**Activity**
Every line from the one containing "Definition is_expired_ (h" to the one containing "Definition is_set_ (h" in the records below, both included, must be set down exactly, and no other line.

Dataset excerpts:
Lemma u16_shift x k : 0 <= x < 16 -> 0 <= k <= 8 -> u16 (Z.shiftl x k) = Z.shiftl x k.
Proof.
  intros Hx Hk. rewrite Z.shiftl_mul_pow2 by lia. assert (2 ^ k <= 2 ^ 8) by (apply Z.pow_le_mono_r; lia). assert (0 < 2 ^ k) by (apply Z.pow_pos_nonneg; lia).
  apply u16_id. unfold is_u16. nia.
Qed.

Lemma u8_nibble x : 0 <= x < 16 -> u8 x = x.
Proof. intros. apply u8_id. unfold is_u8. lia. Qed.

(** The BCD number of the digits of an MNC. *)
Definition mnc_number (l : list Z) : Z :=
  match l with [a; b; c] => bcd a b c | [a; b] => bcd 15 a b | _ => 0 end.

Definition mnc_digits (l : list Z) : Prop := digits l /\ (length l = 2%nat \/ length l = 3%nat).

Lemma mcc_of_string a b c : digit a -> digit b -> digit c -> string_to_mcc (map (fun d => d + char_0) [a; b; c]) = Some (bcd a b c).
Proof.
  intros Ha Hb Hc. cbn [map string_to_mcc]. destruct (isdigit_char a Ha) as [-> ->], (isdigit_char b Hb) as [-> ->], (isdigit_char c Hc) as [-> ->].
  unfold digit in *. cbn [negb orb]. rewrite u16_shift, bcd_lor by lia. done.
Qed.

Lemma mnc_of_string l : mnc_digits l -> string_to_mnc (map (fun d => d + char_0) l) = Some (mnc_number l).
Proof.
  intros [Hd Hl]. destruct l as [|a [|b [|c [|? ?]]]]; try (cbn in Hl; lia).
  - apply Forall_cons_1 in Hd as [Ha Hd]. apply Forall_cons_1 in Hd as [Hb _]. cbn [map string_to_mnc mnc_number].
    destruct (isdigit_char a Ha) as [-> ->], (isdigit_char b Hb) as [-> ->]. unfold digit in *. cbn [negb orb].
    rewrite <- (bcd_lor 15 a b) by lia. done.
  - apply Forall_cons_1 in Hd as [Ha Hd]. apply Forall_cons_1 in Hd as [Hb Hd]. apply Forall_cons_1 in Hd as [Hc _].
    apply (mcc_of_string a b c Ha Hb Hc).
Qed.
(* ===== verification/Timers.v ===== *)
(** * Timers

    [timer_handler] of [lib/include/srsran/common/timers.h]: the timer objects with
    their packed 64-bit state, the free list, the time wheel of [WHEEL_SIZE] double
    linked lists, and the operations on them.  The lists are the intrusive ones of
    [IntrusiveList], so the iterator [step_all] keeps across callbacks is a pointer
    into the wheel as in the code.

    A callback is user code that may call back into the handler.  It is described by
    the calls it makes: [behave f id w h] is the sequence of handler operations the
    callback [f] of timer [id] performs in the state [h] of the handler and [w] of
    the rest of the program, with the new [w].  The lambda of [defer_callback]
    also frees its timer. *)

From S2P Require Import Prelude IntrusiveList.
From stdpp Require Import base list gmap numbers list_basics list_relations.

Local Open Scope Z_scope.

(** ** Constants and the packed state *)

Definition WHEEL_SHIFT : Z := 16.
Definition WHEEL_SIZE : Z := Z.shiftl 1 WHEEL_SHIFT.
Definition WHEEL_MASK : Z := WHEEL_SIZE - 1.
Definition INVALID_ID : Z := 2 ^ 32 - 1.

Definition STOPPED_FLAG : Z := 0.
Definition RUNNING_FLAG : Z := Z.shiftl 1 63.
Definition EXPIRED_FLAG : Z := Z.shiftl 1 62.
Definition MAX_TIMER_DURATION : Z := 0x3FFFFFFF.

Definition decode_is_running (value : Z) : bool := negb (Z.land value RUNNING_FLAG =? 0).
Definition decode_is_expired (value : Z) : bool := negb (Z.land value EXPIRED_FLAG =? 0).
Definition decode_duration (value : Z) : Z := u32 (Z.land (Z.shiftr value 32) MAX_TIMER_DURATION).
Definition decode_timeout (value : Z) : Z := u32 (Z.land value 0xFFFFFFFF).
Definition encode_state (mode_flag duration timeout : Z) : Z :=
  u64 (mode_flag + u64 (Z.shiftl duration 32) + timeout).

(** ** State *)

Section handler.
  Context {F W : Type}.

(** [callback]: a user's function, or the lambda [defer_callback] builds around one. *)
Inductive timer_cb :=
  | cb_user (func : F)
  | cb_defer (func : F) (timer : nat).

(** [timer_impl] without its two list links; [None] is the empty callback. *)
Record timer_impl := mk_timer {
  allocated : bool;
  state : Z;
  callback : option timer_cb
}.

Definition new_timer : timer_impl := mk_timer false 0 None.

(** The [dl_store] and [fl_store] hold the links of the timers, at their ids; a wheel
    position without an entry has an empty list. *)
Record timer_handler := mk_handler {
  cur_time : Z;
  nof_timers_running_ : Z;
  nof_free_timers : Z;
  timer_list : list timer_impl;
  free_list : ptr;
  time_wheel : gmap Z nat;
  dl_store : dstore;
  fl_store : fstore
}.

(** [timer_list[id]]. *)
Definition timer (h : timer_handler) (id : nat) : timer_impl :=
  match timer_list h !! id with Some t => t | None => new_timer end.

Definition upd_timer (h : timer_handler) (id : nat) (t : timer_impl) : timer_handler :=
  mk_handler (cur_time h) (nof_timers_running_ h) (nof_free_timers h) (<[id := t]> (timer_list h))
    (free_list h) (time_wheel h) (dl_store h) (fl_store h).

Definition set_running (h : timer_handler) (n : Z) : timer_handler :=
  mk_handler (cur_time h) n (nof_free_timers h) (timer_list h) (free_list h) (time_wheel h)
    (dl_store h) (fl_store h).

Definition set_cur_time (h : timer_handler) (t : Z) : timer_handler :=
  mk_handler t (nof_timers_running_ h) (nof_free_timers h) (timer_list h) (free_list h) (time_wheel h)
    (dl_store h) (fl_store h).

Definition set_free (h : timer_handler) (n : Z) (node : ptr) (s : fstore) : timer_handler :=
  mk_handler (cur_time h) (nof_timers_running_ h) n (timer_list h) node (time_wheel h) (dl_store h) s.

(** [time_wheel[pos]] after an operation on that list. *)
Definition set_wheel (h : timer_handler) (pos : Z) (sl : dstore * ptr) : timer_handler :=
  mk_handler (cur_time h) (nof_timers_running_ h) (nof_free_timers h) (timer_list h) (free_list h)
    (partial_alter (fun _ => snd sl) pos (time_wheel h)) (fst sl) (fl_store h).

Definition wheel_pos (timeout : Z) : Z := Z.land timeout WHEEL_MASK.

Definition wheel_push_front (h : timer_handler) (pos : Z) (id : nat) : timer_handler :=
  set_wheel h pos (dl_push_front (dl_store h) (time_wheel h !! pos) id).

Definition wheel_pop (h : timer_handler) (pos : Z) (id : nat) : timer_handler :=
  set_wheel h pos (dl_pop (dl_store h) (time_wheel h !! pos) id).

Definition store_state (h : timer_handler) (id : nat) (v : Z) : timer_handler :=
  upd_timer h id (mk_timer (allocated (timer h id)) v (callback (timer h id))).

(** ** Construction *)

(** The reverse loop that fills the free list: the ids below [n], largest first. *)
Fixpoint init_free (n : nat) (s : fstore) (node : ptr) : fstore * ptr :=
  match n with
  | O => (s, node)
  | S n => let '(s, node) := fl_push_front s node n in init_free n s node
  end.

Definition timer_handler_init (capacity : nat) : timer_handler :=
  let '(s, node) := init_free capacity ∅ None in
  mk_handler 0 0 (Z.of_nat capacity) (replicate capacity new_timer) node ∅ ∅ s.

(** ** Timer operations *)

Definition start_run_ (h : timer_handler) (id : nat) (duration_ : Z) : timer_handler :=
  let timer_old_state := state (timer h id) in
  let duration_ := if duration_ =? 0 then decode_duration timer_old_state else duration_ in
  let new_timeout := u32 (cur_time h + duration_) in
  let new_wheel_pos := wheel_pos new_timeout in
  let old_timeout := decode_timeout timer_old_state in
  let was_running := decode_is_running timer_old_state in
  if was_running && (wheel_pos old_timeout =? new_wheel_pos) then
    store_state h id (encode_state RUNNING_FLAG duration_ new_timeout)
  else
    let h :=
      if was_running then
        let h := wheel_pop h (wheel_pos old_timeout) id in
        set_running h (u64 (nof_timers_running_ h - 1))
      else h in
    let h := wheel_push_front h new_wheel_pos id in
    let h := store_state h id (encode_state RUNNING_FLAG duration_ new_timeout) in
    set_running h (u64 (nof_timers_running_ h + 1)).

Definition stop_timer_ (h : timer_handler) (id : nat) (expiry : bool) : timer_handler :=
  let timer_old_state := state (timer h id) in
  if negb (decode_is_running timer_old_state) then h
  else
    let old_timeout := decode_timeout timer_old_state in
    let h := wheel_pop h (wheel_pos old_timeout) id in
    let new_state := encode_state (if expiry then EXPIRED_FLAG else STOPPED_FLAG)
                       (decode_duration timer_old_state) old_timeout in
    let h := store_state h id new_state in
    set_running h (u64 (nof_timers_running_ h - 1)).

Definition set_ (h : timer_handler) (id : nat) (duration_ : Z) : timer_handler :=
  let duration_ := Z.max duration_ 1 in
  let old_state := state (timer h id) in
  if decode_is_running old_state then start_run_ h id duration_
  else store_state h id (encode_state STOPPED_FLAG duration_ 0).

(** The assertion on the duration terminates the program: [None]. *)
Definition timer_set (h : timer_handler) (id : nat) (duration_ : Z) : option timer_handler :=
  if duration_ <=? MAX_TIMER_DURATION then Some (set_ h id duration_) else None.

Definition timer_set_cb (h : timer_handler) (id : nat) (duration_ : Z) (cb : option timer_cb) :
    option timer_handler :=
  if duration_ <=? MAX_TIMER_DURATION then
    let h := set_ h id duration_ in
    Some (upd_timer h id (mk_timer (allocated (timer h id)) (state (timer h id)) cb))
  else None.

Definition timer_run (h : timer_handler) (id : nat) : timer_handler := start_run_ h id 0.

Definition timer_stop (h : timer_handler) (id : nat) : timer_handler := stop_timer_ h id false.

Definition dealloc_timer_ (h : timer_handler) (id : nat) : timer_handler :=
  if negb (allocated (timer h id)) then h
  else
    let h := stop_timer_ h id false in
    let h := upd_timer h id (mk_timer false (encode_state STOPPED_FLAG 0 0) None) in
    let '(s, node) := fl_push_front (fl_store h) (free_list h) id in
    set_free h (u64 (nof_free_timers h + 1)) node s.

(** The handler after the allocation and the id of the timer. *)
Definition alloc_timer (h : timer_handler) : option (timer_handler * nat) :=
  let mark h t := upd_timer h t (mk_timer true (state (timer h t)) (callback (timer h t))) in
  match fl_pop_front (fl_store h) (free_list h) with
  | Some (t, node) =>
      if allocated (timer h t) then None
      else
        let h := set_free h (u64 (nof_free_timers h - 1)) node (fl_store h) in
        Some (mark h t, t)
  | None =>
      let t := length (timer_list h) in
      let h := mk_handler (cur_time h) (nof_timers_running_ h) (nof_free_timers h)
                 (timer_list h ++ [new_timer]) (free_list h) (time_wheel h) (dl_store h) (fl_store h) in
      Some (mark h t, t)
  end.

(** [stop_all]: the loop over the timer list. *)
Definition stop_all (h : timer_handler) : timer_handler :=
  fold_left (fun h id => stop_timer_ h id false) (seq 0 (length (timer_list h))) h.

Definition defer_callback (h : timer_handler) (duration : Z) (func : F) : option timer_handler :=
  '(h, t) ← alloc_timer h;
  h ← timer_set_cb h t duration (Some (cb_defer func t));
  Some (timer_run h t).

(** ** Getters *)

Definition is_running_ (h : timer_handler) (id : nat) : bool := decode_is_running (state (timer h id)).
Definition is_expired_ (h : timer_handler) (id : nat) : bool := decode_is_expired (state (timer h id)).
Definition duration_ (h : timer_handler) (id : nat) : Z := decode_duration (state (timer h id)).
Definition is_set_ (h : timer_handler) (id : nat) : bool := duration_ h id >? 0.

Definition time_elapsed_ (h : timer_handler) (id : nat) : Z :=
  let state_snapshot := state (timer h id) in
  let duration := decode_duration state_snapshot in
  let timeout := decode_timeout state_snapshot in
  if decode_is_running state_snapshot then u32 (duration - u32 (timeout - cur_time h))
  else if decode_is_expired state_snapshot then duration else 0.

Definition nof_timers (h : timer_handler) : Z :=
  u32 (u64 (zlen (timer_list h) - nof_free_timers h)).

Definition nof_running_timers (h : timer_handler) : Z := u32 (nof_timers_running_ h).

(** ** Handles *)

(** A [unique_timer] is its [handle] pointer.  [set] and [run] assert that it is not
    null; the move operations leave the source null. *)
Definition unique_timer : Type := option nat.

Definition ut_is_valid (u : unique_timer) : bool := match u with Some _ => true | None => false end.

Definition ut_set (h : timer_handler) (u : unique_timer) (d : Z) : option timer_handler :=
  match u with Some id => timer_set h id d | None => None end.

Definition ut_set_cb (h : timer_handler) (u : unique_timer) (d : Z) (cb : option timer_cb) :
    option timer_handler :=
  match u with Some id => timer_set_cb h id d cb | None => None end.

Definition ut_run (h : timer_handler) (u : unique_timer) : option timer_handler :=
  match u with Some id => Some (timer_run h id) | None => None end.

Definition ut_stop (h : timer_handler) (u : unique_timer) : timer_handler :=
  match u with Some id => timer_stop h id | None => h end.

Definition ut_release (h : timer_handler) (u : unique_timer) : timer_handler * unique_timer :=
  match u with Some id => (dealloc_timer_ h id, None) | None => (h, None) end.

(** [operator=(unique_timer&&)] on two different objects: the new target and source. *)
Definition ut_assign (u other : unique_timer) : unique_timer * unique_timer := (other, None).

Definition ut_id (u : unique_timer) : Z := match u with Some id => Z.of_nat id | None => INVALID_ID end.
Definition ut_is_set (h : timer_handler) (u : unique_timer) : bool :=
  match u with Some id => is_set_ h id | None => false end.
Definition ut_is_running (h : timer_handler) (u : unique_timer) : bool :=
  match u with Some id => is_running_ h id | None => false end.
Definition ut_is_expired (h : timer_handler) (u : unique_timer) : bool :=
  match u with Some id => is_expired_ h id | None => false end.
Definition ut_time_elapsed (h : timer_handler) (u : unique_timer) : Z :=
  match u with Some id => time_elapsed_ h id | None => 0 end.
Definition ut_duration (h : timer_handler) (u : unique_timer) : Z :=
  match u with Some id => duration_ h id | None => 0 end.

Definition get_unique_timer (h : timer_handler) : option (timer_handler * unique_timer) :=
  '(h, id) ← alloc_timer h; Some (h, Some id).

(** ** The calls user code can make *)

Inductive timer_op :=
  | op_get
  | op_set (id : nat) (duration : Z)
  | op_set_cb (id : nat) (duration : Z) (func : F)
  | op_run (id : nat)
  | op_stop (id : nat)
  | op_release (id : nat)
  | op_stop_all
  | op_defer (duration : Z) (func : F).

Definition exec_op (h : timer_handler) (o : timer_op) : option timer_handler :=
  match o with
  | op_get => fst <$> alloc_timer h
  | op_set id d => timer_set h id d
  | op_set_cb id d f => timer_set_cb h id d (Some (cb_user f))
  | op_run id => Some (timer_run h id)
  | op_stop id => Some (timer_stop h id)
  | op_release id => Some (dealloc_timer_ h id)
  | op_stop_all => Some (stop_all h)
  | op_defer d f => defer_callback h d f
  end.

Fixpoint exec_ops (h : timer_handler) (ops : list timer_op) : option timer_handler :=
  match ops with
  | [] => Some h
  | o :: ops => h ← exec_op h o; exec_ops h ops
  end.

(** ** The clock tick *)

  Context (behave : F -> nat -> W -> timer_handler -> list timer_op * W).

(** [timer.callback(timer.id)]. *)
Definition invoke (c : timer_cb) (id : nat) (h : timer_handler) (w : W) : option (timer_handler * W) :=
  match c with
  | cb_user f =>
      let '(ops, w) := behave f id w h in
      h ← exec_ops h ops; Some (h, w)
  | cb_defer f t =>
      let '(ops, w) := behave f id w h in
      h ← exec_ops h ops; Some (dealloc_timer_ h t, w)
  end.

(** The loop of [step_all] from the iterator [it]; it returns the ids of the timers
    whose callbacks it called, in order.  [None] is a failed assertion or an
    exhausted fuel. *)
Fixpoint step_loop (fuel : nat) (cur_time_local : Z) (h : timer_handler) (w : W) (it : ptr) :
    option (timer_handler * W * list nat) :=
  match it with
  | None => Some (h, w, [])
  | Some x =>
      match fuel with
      | O => None
      | S fuel =>
          let it := dnext (dl_store h) x in
          if decode_timeout (state (timer h x)) =? cur_time_local then
            let h := stop_timer_ h x true in
            match callback (timer h x) with
            | Some c =>
                '(h, w) ← invoke c x h w;
                '(h, w, calls) ← step_loop fuel cur_time_local h w it;
                Some (h, w, x :: calls)
            | None => step_loop fuel cur_time_local h w it
            end
          else step_loop fuel cur_time_local h w it
      end
  end.

Definition step_all (fuel : nat) (h : timer_handler) (w : W) : option (timer_handler * W * list nat) :=
  let cur_time_local := u32 (cur_time h + 1) in
  '(h, w, calls) ← step_loop fuel cur_time_local h w (time_wheel h !! wheel_pos cur_time_local);
  Some (set_cur_time h (u32 (cur_time h + 1)), w, calls).

End handler.

Arguments timer_cb : clear implicits.
Arguments timer_impl : clear implicits.
Arguments timer_handler : clear implicits.
Arguments timer_op : clear implicits.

**Result**
Definition is_expired_ (h : timer_handler) (id : nat) : bool := decode_is_expired (state (timer h id)).
Definition duration_ (h : timer_handler) (id : nat) : Z := decode_duration (state (timer h id)).
Definition is_set_ (h : timer_handler) (id : nat) : bool := duration_ h id >? 0.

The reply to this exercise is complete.